## WHAT TO PRODUCE
Take the entries that follow and return exactly the lines from the one holding "BootInfo.validate b = Ok" through the one holding "- left. match", both included. Nothing else is needed.

## ENTRIES PROVIDED
######

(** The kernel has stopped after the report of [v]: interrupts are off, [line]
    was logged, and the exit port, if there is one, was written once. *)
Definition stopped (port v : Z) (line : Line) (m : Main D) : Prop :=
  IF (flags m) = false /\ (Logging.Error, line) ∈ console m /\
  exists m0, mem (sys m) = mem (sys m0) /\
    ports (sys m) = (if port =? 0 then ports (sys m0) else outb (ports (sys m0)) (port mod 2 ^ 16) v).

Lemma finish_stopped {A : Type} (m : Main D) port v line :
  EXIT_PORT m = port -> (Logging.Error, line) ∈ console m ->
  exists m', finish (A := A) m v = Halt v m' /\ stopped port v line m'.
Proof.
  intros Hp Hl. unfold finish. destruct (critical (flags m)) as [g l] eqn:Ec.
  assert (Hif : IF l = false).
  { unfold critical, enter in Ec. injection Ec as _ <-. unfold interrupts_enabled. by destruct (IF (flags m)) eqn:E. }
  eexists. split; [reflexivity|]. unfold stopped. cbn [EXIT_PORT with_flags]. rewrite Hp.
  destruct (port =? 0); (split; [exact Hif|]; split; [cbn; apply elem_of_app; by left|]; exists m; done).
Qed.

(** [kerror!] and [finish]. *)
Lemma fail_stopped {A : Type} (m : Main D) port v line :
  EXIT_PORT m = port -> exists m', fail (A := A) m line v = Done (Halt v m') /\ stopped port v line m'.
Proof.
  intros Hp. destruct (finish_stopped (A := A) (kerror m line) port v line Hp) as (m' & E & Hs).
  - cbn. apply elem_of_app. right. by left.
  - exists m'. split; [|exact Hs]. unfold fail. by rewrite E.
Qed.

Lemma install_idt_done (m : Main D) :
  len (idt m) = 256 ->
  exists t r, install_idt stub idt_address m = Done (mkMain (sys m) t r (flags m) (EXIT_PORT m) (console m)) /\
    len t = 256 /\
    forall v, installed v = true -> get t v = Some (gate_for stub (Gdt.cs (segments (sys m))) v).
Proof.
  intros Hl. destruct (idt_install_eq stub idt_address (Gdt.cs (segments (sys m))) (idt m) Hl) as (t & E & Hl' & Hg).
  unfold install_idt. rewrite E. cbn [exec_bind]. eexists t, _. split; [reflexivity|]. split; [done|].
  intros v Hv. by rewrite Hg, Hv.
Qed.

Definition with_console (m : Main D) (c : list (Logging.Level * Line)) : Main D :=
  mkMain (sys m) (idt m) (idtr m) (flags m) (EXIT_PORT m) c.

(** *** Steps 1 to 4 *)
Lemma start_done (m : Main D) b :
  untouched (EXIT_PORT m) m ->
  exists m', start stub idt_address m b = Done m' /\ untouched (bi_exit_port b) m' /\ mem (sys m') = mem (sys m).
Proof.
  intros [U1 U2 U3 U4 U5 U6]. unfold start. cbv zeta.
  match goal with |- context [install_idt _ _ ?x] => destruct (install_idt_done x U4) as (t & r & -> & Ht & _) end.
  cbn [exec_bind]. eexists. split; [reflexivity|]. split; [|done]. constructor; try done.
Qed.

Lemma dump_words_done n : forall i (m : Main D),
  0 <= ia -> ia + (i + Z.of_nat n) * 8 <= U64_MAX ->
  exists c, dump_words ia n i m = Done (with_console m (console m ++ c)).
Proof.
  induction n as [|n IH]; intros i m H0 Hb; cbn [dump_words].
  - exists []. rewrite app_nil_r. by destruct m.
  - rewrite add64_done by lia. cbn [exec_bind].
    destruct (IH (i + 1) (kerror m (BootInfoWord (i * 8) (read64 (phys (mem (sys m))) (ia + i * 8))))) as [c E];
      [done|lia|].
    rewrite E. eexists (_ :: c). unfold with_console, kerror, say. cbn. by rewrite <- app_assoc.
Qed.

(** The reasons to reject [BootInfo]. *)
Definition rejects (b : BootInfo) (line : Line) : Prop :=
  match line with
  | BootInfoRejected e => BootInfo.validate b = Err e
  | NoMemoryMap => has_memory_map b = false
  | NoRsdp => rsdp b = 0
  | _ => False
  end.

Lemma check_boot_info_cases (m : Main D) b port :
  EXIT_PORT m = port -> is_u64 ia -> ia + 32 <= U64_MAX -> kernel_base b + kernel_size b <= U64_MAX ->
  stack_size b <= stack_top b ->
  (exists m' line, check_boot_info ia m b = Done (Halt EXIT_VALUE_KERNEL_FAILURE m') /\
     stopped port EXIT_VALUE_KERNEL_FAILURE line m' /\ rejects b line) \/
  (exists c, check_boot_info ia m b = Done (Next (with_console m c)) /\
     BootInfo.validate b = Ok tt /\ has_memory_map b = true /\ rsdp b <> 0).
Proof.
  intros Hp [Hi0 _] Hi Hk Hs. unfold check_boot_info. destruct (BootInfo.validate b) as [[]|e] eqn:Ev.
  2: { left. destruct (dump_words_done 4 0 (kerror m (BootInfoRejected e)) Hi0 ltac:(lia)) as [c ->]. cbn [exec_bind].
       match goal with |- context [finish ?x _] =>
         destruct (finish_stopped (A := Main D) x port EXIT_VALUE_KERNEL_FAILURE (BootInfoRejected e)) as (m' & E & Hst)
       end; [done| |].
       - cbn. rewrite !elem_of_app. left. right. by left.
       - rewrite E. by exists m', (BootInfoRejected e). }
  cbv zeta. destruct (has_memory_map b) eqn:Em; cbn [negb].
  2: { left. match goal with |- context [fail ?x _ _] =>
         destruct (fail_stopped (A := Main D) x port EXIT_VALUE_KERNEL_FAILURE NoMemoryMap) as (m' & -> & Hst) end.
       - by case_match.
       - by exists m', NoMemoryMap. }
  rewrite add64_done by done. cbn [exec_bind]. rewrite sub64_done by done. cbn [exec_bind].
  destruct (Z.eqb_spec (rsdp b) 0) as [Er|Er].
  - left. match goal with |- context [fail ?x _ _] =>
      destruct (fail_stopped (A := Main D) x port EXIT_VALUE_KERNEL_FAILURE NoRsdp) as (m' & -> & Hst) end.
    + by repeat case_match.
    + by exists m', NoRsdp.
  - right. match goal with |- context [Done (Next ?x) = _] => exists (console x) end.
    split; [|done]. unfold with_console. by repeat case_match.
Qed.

######

## TASK RESPONSE
     BootInfo.validate b = Ok tt /\ has_memory_map b = true /\ rsdp b <> 0).
Proof.
  intros Hp [Hi0 _] Hi Hk Hs. unfold check_boot_info. destruct (BootInfo.validate b) as [[]|e] eqn:Ev.
  2: { left. destruct (dump_words_done 4 0 (kerror m (BootInfoRejected e)) Hi0 ltac:(lia)) as [c ->]. cbn [exec_bind].
       match goal with |- context [finish ?x _] =>
         destruct (finish_stopped (A := Main D) x port EXIT_VALUE_KERNEL_FAILURE (BootInfoRejected e)) as (m' & E & Hst)
       end; [done| |].
       - cbn. rewrite !elem_of_app. left. right. by left.
       - rewrite E. by exists m', (BootInfoRejected e). }
  cbv zeta. destruct (has_memory_map b) eqn:Em; cbn [negb].
  2: { left. match goal with |- context [fail ?x _ _] =>
         destruct (fail_stopped (A := Main D) x port EXIT_VALUE_KERNEL_FAILURE NoMemoryMap) as (m' & -> & Hst) end.
       - by case_match.
       - by exists m', NoMemoryMap. }
  rewrite add64_done by done. cbn [exec_bind]. rewrite sub64_done by done. cbn [exec_bind].
  destruct (Z.eqb_spec (rsdp b) 0) as [Er|Er].
  - left. match goal with |- context [fail ?x _ _] =>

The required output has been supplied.